_WORK TO BE COMPLETED:_ Each line in the records that mentions the word "state" needs to be listed.

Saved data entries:
== Segment start ==
(** * Shopify order manager: cache-backed client and bounded pagination

    A shallow embedding of [ShopifyMCPClient] (the MCP client wrapped by the
    [shopify-cli] command line) together with the read-through cache it is
    built on.  Asynchronous methods are embedded as state-passing
    computations that either return a value or throw; the remote MCP server
    is an arbitrary state transformer. *)

From Stdlib Require Import ZArith Lia Bool List Ascii String.
From Stdlib Require Import Permutation OrderedTypeEx.
From stdpp Require Import base tactics option list gmap strings pretty fin_maps.

Local Set Warnings "-register-all".
Local Open Scope string_scope.
Local Open Scope Z_scope.
Local Disable Notation "x ++ y" : string_scope.

(** ** JavaScript values

    Payloads travel through the client with the TypeScript type [any];
    they are whatever [JSON.parse] produced, plus [undefined] for absent
    optional arguments.  Numbers inside payloads are only ever tested for
    truthiness or written into cache keys, so they are kept as integers;
    [maxPages], the one number the client compares, has a type of its
    own further down. *)

Inductive any : Type :=
| VUndefined
| VNull
| VBool (b : bool)
| VNum (n : Z)
| VStr (s : string)
| VArr (xs : list any)
| VObj (fields : list (string * any)).

Inductive exn : Type :=
| Error (message : string)
| TypeError (message : string).

Module JS.

(** [if (v)] *)
Definition truthy (v : any) : bool :=
  match v with
  | VUndefined | VNull => false
  | VBool b => b
  | VNum n => negb (n =? 0)
  | VStr s => negb (String.eqb s "")
  | VArr _ | VObj _ => true
  end.

(** [v === undefined || v === null] *)
Definition nullish (v : any) : bool :=
  match v with
  | VUndefined | VNull => true
  | _ => false
  end.

(** The first binding of [k] in a field list. *)
Fixpoint lookup_field (k : string) (fs : list (string * any)) : option any :=
  match fs with
  | [] => None
  | (k', v) :: rest => if String.eqb k k' then Some v else lookup_field k rest
  end.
== Segment end ==
_WRITTEN SOLUTION:_
    built on.  Asynchronous methods are embedded as state-passing
    is an arbitrary state transformer. *)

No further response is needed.